Figura 2 Cromatogramas da mistura de oligonucleotídeos contendo impurezas
Uma mistura de cinco oligonucleotídeos, na concentração de 5 μmol/L cada, foi preparada (quatro deles foram purificados por HPLC enquanto 1 foi apenas dessalinizado) e comparada com a mistura de todos os nucleotídeos purificados por HPLC (Figura 2). Os oligonucleótidos alvo foram completamente separados de impurezas, tais como grupos protectores livres e oligonucleótidos de comprimento mais curto.

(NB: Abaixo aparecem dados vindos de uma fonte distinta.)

(** * Vybe backend: join codes, slugs and the YouTube Music header bridge

    A shallow embedding of [backend/app/services/code_service.py],
    [backend/app/services/utils_service.py] and
    [backend/app/routers/ytm_router.py], with the properties of the design
    document stated over it.

    Python text is modelled by [string], one [ascii] per code point, so the
    embedding covers text over U+0000..U+00FF.  Python's dynamic values are
    the type [pyval] (the values JSON can carry), a raised exception is the
    second constructor of [outcome], and a [dict] keyed by text is a
    [gmap string _]: the code never observes the order of a dict's keys
    except where the comments say so. *)

From Stdlib Require Import ZArith Ascii String List Lia.
From stdpp Require Import gmap strings list fin_maps pretty.

#[local] Set Warnings "-register-all".
#[local] Open Scope string_scope.
#[local] Open Scope Z_scope.

(* ===================================================================== *)
(** * Python values, exceptions and the operations the code uses on them  *)
(* ===================================================================== *)

Module Py.

(** Exception classes the modelled code can meet.  All of them derive from
    [Exception], so a bare [except Exception] catches every one. *)
Inductive exn :=
| HTTPException (status_code : Z) (detail : string)
| OSError (strerror : string)
| JSONDecodeError
| AttributeError
| TypeError
| KeyError
| IndexError
| ClientError (message : string)
| YTMusicUserError (message : string).

Inductive outcome (A : Type) :=
| Returns (a : A)
| Raises (e : exn).
Arguments Returns {A} a.
Arguments Raises {A} e.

Quando os oligonucleótidos são analisados utilizando cromatografia de troca iónica, as amostras são separadas e eluídas utilizando um gradiente de concentração salina. No caso de uma fase móvel com pH elevado (básico), a absorção de dióxido de carbono do ar pode alterar o nível de pH. Para cromatografia de troca iônica, mesmo quando a mudança de luz no pH pode ter um impacto significativo nos resultados analíticos (o mecanismo de separação é baseado na diferença de carga dos analitos). Por esta razão, é importante evitar quaisquer alterações no pH das fases móveis, a fim de obter desempenhos analíticos estáveis. Neste artigo, também é relatado o efeito das alterações no pH da fase móvel nos resultados analíticos.